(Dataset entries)
┌────────

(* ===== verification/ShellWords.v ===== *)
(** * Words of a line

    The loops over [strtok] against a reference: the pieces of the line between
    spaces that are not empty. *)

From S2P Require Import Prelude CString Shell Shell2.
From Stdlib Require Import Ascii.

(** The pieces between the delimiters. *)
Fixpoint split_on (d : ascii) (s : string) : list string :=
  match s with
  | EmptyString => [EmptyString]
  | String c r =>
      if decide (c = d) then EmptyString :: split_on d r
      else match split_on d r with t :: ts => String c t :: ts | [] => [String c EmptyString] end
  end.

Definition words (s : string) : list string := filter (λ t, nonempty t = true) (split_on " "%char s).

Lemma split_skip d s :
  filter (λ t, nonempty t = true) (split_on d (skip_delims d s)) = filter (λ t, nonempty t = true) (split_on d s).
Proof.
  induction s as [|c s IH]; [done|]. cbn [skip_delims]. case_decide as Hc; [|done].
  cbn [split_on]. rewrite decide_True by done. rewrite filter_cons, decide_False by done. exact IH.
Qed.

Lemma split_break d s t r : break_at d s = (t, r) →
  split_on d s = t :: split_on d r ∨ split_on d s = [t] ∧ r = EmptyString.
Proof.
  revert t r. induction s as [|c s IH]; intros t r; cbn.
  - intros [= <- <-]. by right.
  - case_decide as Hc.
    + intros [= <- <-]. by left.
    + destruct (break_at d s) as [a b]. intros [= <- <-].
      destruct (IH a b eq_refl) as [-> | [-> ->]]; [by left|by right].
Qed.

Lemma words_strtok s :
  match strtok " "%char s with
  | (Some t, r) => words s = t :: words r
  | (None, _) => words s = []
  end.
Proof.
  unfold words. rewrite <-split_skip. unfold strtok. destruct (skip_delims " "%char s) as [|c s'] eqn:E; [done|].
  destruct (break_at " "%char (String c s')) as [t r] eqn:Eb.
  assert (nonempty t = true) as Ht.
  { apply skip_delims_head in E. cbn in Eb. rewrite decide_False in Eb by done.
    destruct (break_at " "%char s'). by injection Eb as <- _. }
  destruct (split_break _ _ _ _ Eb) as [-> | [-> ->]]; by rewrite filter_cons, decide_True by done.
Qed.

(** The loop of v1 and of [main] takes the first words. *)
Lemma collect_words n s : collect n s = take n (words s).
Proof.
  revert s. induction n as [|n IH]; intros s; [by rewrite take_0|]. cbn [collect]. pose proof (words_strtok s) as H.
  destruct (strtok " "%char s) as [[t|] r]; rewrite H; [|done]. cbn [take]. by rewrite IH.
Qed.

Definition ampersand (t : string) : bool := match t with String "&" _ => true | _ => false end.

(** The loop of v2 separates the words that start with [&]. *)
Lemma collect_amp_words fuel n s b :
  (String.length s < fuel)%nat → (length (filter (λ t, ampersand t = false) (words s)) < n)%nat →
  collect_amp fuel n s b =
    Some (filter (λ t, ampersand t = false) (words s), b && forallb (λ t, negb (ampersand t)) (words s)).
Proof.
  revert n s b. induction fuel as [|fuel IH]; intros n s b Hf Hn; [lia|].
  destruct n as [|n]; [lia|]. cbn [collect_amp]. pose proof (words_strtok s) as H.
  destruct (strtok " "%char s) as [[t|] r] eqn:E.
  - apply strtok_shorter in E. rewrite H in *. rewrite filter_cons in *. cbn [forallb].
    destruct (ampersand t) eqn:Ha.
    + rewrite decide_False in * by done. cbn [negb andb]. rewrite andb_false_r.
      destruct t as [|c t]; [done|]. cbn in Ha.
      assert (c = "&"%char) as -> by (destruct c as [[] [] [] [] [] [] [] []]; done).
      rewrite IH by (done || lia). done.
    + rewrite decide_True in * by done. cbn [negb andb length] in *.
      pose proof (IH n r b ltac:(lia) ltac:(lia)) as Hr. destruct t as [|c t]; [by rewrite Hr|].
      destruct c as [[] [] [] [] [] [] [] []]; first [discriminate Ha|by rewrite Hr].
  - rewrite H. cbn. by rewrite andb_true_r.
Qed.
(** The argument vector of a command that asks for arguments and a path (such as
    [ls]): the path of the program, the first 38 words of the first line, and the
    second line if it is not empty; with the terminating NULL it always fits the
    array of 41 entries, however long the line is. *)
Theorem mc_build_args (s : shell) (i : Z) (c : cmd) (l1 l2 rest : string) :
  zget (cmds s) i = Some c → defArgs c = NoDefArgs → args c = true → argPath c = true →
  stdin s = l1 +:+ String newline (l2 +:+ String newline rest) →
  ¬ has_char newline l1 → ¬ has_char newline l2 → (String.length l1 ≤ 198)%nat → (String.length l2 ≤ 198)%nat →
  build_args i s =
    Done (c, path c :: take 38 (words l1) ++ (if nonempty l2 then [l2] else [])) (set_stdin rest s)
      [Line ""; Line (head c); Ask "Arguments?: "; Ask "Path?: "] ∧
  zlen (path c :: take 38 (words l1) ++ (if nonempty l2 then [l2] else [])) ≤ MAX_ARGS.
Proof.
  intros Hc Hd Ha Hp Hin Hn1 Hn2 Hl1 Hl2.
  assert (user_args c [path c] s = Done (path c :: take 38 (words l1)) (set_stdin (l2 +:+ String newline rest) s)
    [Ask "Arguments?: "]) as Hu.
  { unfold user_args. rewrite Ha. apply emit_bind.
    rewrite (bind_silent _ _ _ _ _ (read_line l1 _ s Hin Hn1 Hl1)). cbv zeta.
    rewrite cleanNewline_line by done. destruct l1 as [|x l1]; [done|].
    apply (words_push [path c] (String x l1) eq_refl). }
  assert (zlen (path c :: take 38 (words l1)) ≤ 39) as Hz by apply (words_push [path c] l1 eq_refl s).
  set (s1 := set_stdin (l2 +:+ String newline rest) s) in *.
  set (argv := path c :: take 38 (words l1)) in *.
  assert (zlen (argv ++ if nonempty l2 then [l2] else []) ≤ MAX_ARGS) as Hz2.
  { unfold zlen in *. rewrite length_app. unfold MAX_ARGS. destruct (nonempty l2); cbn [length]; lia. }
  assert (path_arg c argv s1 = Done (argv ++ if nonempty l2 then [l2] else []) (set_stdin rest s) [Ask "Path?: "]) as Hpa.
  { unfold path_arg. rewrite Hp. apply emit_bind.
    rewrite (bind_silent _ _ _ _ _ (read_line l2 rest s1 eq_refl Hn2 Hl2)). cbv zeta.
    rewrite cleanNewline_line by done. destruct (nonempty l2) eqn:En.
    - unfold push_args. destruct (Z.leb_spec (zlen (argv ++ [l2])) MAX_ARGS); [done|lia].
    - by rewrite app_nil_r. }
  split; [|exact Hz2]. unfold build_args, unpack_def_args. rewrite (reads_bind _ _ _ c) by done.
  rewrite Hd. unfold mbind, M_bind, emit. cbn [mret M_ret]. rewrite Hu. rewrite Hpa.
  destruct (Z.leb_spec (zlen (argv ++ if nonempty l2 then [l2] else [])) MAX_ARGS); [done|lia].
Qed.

└────────

Output each line exactly, from the first line of the data down to the line that contains "if decide (c", both included.

(* ===== verification/ShellWords.v ===== *)
(** * Words of a line

    The loops over [strtok] against a reference: the pieces of the line between
    spaces that are not empty. *)

From S2P Require Import Prelude CString Shell Shell2.
From Stdlib Require Import Ascii.

(** The pieces between the delimiters. *)
Fixpoint split_on (d : ascii) (s : string) : list string :=
  match s with
  | EmptyString => [EmptyString]
  | String c r =>
      if decide (c = d) then EmptyString :: split_on d r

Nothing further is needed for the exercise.